(** * Envelope: a shallow embedding of Audacity's [Envelope.cpp]

    The envelope is a piecewise linear (or logarithmic) curve given by a
    sequence of control points.  This development embeds the point
    sequence and the operations of [src/Envelope.cpp] that mutate and
    query it, and states the properties of the specification over them.

    Numbers.  The C++ [double] is modelled by the rationals [Q]: the
    comparisons, [std::max]/[std::min] and the field operations are the
    exact ones, so rounding, infinities and NaN are outside the model.
    The C++ [==] on doubles is [Qeq_bool].  A theorem that relates a
    result by Leibniz equality to a stored value or to an expression says
    that the code copies that value or evaluates that expression; a
    theorem that relates two numbers by [==] says that they are equal in
    exact arithmetic, where the doubles of the code may differ by
    rounding.  Division by zero is [Qdiv]'s [0]; no theorem below rests
    on it.

    Integers.  [int] and [size_t] indices are [nat] where the code counts
    from [0] and [Z] where it uses the sentinel [-1]; they are unbounded,
    so the overflow of [++mSearchGuess] at [INT_MAX] is outside the
    model. *)

From Stdlib Require Import QArith Qabs ZArith List Bool Lia Lqa Sorting.Sorted.
Import ListNotations.
Local Open Scope Q_scope.

(** ** Comparisons on doubles *)

Definition Qltb (x y : Q) : bool := (Qnum x * QDen y <? Qnum y * QDen x)%Z.
Definition Qleb (x y : Q) : bool := Qle_bool x y.
Definition Qeqb (x y : Q) : bool := Qeq_bool x y.

(** [std::max(a, b)] is [(a < b) ? b : a]; [std::min(a, b)] is
    [(b < a) ? b : a]. *)
Definition std_max (a b : Q) : Q := if Qltb a b then b else a.
Definition std_min (a b : Q) : Q := if Qltb b a then b else a.

(** ** EnvPoint *)

Record EnvPoint : Type := mkEnvPoint { GetT : Q; GetVal : Q }.

Definition SetT (p : EnvPoint) (t : Q) : EnvPoint := mkEnvPoint t (GetVal p).

(** ** Envelope *)

Record Envelope : Type := mkEnvelope {
  mDB : bool;               (* logarithmic interpolation *)
  mMinValue : Q;
  mMaxValue : Q;
  mDefaultValue : Q;
  mEnv : list EnvPoint;
  mOffset : Q;
  mTrackLen : Q;
  mTrackEpsilon : Q;
  mDragPoint : Z;           (* -1 when no point is engaged *)
  mDragPointValid : bool;
  mSearchGuess : Z          (* mutable cache of BinarySearchForTime *)
}.

Definition with_mEnv (e : Envelope) (l : list EnvPoint) : Envelope :=
  mkEnvelope (mDB e) (mMinValue e) (mMaxValue e) (mDefaultValue e) l
             (mOffset e) (mTrackLen e) (mTrackEpsilon e)
             (mDragPoint e) (mDragPointValid e) (mSearchGuess e).

Definition with_mDefaultValue (e : Envelope) (v : Q) : Envelope :=
  mkEnvelope (mDB e) (mMinValue e) (mMaxValue e) v (mEnv e)
             (mOffset e) (mTrackLen e) (mTrackEpsilon e)
             (mDragPoint e) (mDragPointValid e) (mSearchGuess e).

Definition with_range (e : Envelope) (lo hi : Q) : Envelope :=
  mkEnvelope (mDB e) lo hi (mDefaultValue e) (mEnv e)
             (mOffset e) (mTrackLen e) (mTrackEpsilon e)
             (mDragPoint e) (mDragPointValid e) (mSearchGuess e).

Definition with_mTrackLen (e : Envelope) (len : Q) : Envelope :=
  mkEnvelope (mDB e) (mMinValue e) (mMaxValue e) (mDefaultValue e) (mEnv e)
             (mOffset e) len (mTrackEpsilon e)
             (mDragPoint e) (mDragPointValid e) (mSearchGuess e).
= = =
● **The task**
Set down the entries again, exactly as they stand above.

● **Your response**
(** * Envelope: a shallow embedding of Audacity's [Envelope.cpp]

    The envelope is a piecewise linear (or logarithmic) curve given by a
    sequence of control points.  This development embeds the point
    sequence and the operations of [src/Envelope.cpp] that mutate and
    query it, and states the properties of the specification over them.

    Numbers.  The C++ [double] is modelled by the rationals [Q]: the
    comparisons, [std::max]/[std::min] and the field operations are the
    exact ones, so rounding, infinities and NaN are outside the model.
    The C++ [==] on doubles is [Qeq_bool].  A theorem that relates a
    result by Leibniz equality to a stored value or to an expression says
    that the code copies that value or evaluates that expression; a
    theorem that relates two numbers by [==] says that they are equal in
    exact arithmetic, where the doubles of the code may differ by
    rounding.  Division by zero is [Qdiv]'s [0]; no theorem below rests
    on it.

    Integers.  [int] and [size_t] indices are [nat] where the code counts
    from [0] and [Z] where it uses the sentinel [-1]; they are unbounded,
    so the overflow of [++mSearchGuess] at [INT_MAX] is outside the
    model. *)

From Stdlib Require Import QArith Qabs ZArith List Bool Lia Lqa Sorting.Sorted.
Import ListNotations.
Local Open Scope Q_scope.

(** ** Comparisons on doubles *)

Definition Qltb (x y : Q) : bool := (Qnum x * QDen y <? Qnum y * QDen x)%Z.
Definition Qleb (x y : Q) : bool := Qle_bool x y.
Definition Qeqb (x y : Q) : bool := Qeq_bool x y.

(** [std::max(a, b)] is [(a < b) ? b : a]; [std::min(a, b)] is
    [(b < a) ? b : a]. *)
Definition std_max (a b : Q) : Q := if Qltb a b then b else a.
Definition std_min (a b : Q) : Q := if Qltb b a then b else a.

(** ** EnvPoint *)

Record EnvPoint : Type := mkEnvPoint { GetT : Q; GetVal : Q }.

Definition SetT (p : EnvPoint) (t : Q) : EnvPoint := mkEnvPoint t (GetVal p).

(** ** Envelope *)

Record Envelope : Type := mkEnvelope {
  mDB : bool;               (* logarithmic interpolation *)
  mMinValue : Q;
  mMaxValue : Q;
  mDefaultValue : Q;
  mEnv : list EnvPoint;
  mOffset : Q;
  mTrackLen : Q;
  mTrackEpsilon : Q;
  mDragPoint : Z;           (* -1 when no point is engaged *)
  mDragPointValid : bool;
  mSearchGuess : Z          (* mutable cache of BinarySearchForTime *)
}.

Definition with_mEnv (e : Envelope) (l : list EnvPoint) : Envelope :=
  mkEnvelope (mDB e) (mMinValue e) (mMaxValue e) (mDefaultValue e) l
             (mOffset e) (mTrackLen e) (mTrackEpsilon e)
             (mDragPoint e) (mDragPointValid e) (mSearchGuess e).

Definition with_mDefaultValue (e : Envelope) (v : Q) : Envelope :=
  mkEnvelope (mDB e) (mMinValue e) (mMaxValue e) v (mEnv e)
             (mOffset e) (mTrackLen e) (mTrackEpsilon e)
             (mDragPoint e) (mDragPointValid e) (mSearchGuess e).

Definition with_range (e : Envelope) (lo hi : Q) : Envelope :=
  mkEnvelope (mDB e) lo hi (mDefaultValue e) (mEnv e)
             (mOffset e) (mTrackLen e) (mTrackEpsilon e)
             (mDragPoint e) (mDragPointValid e) (mSearchGuess e).

Definition with_mTrackLen (e : Envelope) (len : Q) : Envelope :=
  mkEnvelope (mDB e) (mMinValue e) (mMaxValue e) (mDefaultValue e) (mEnv e)
             (mOffset e) len (mTrackEpsilon e)
             (mDragPoint e) (mDragPointValid e) (mSearchGuess e).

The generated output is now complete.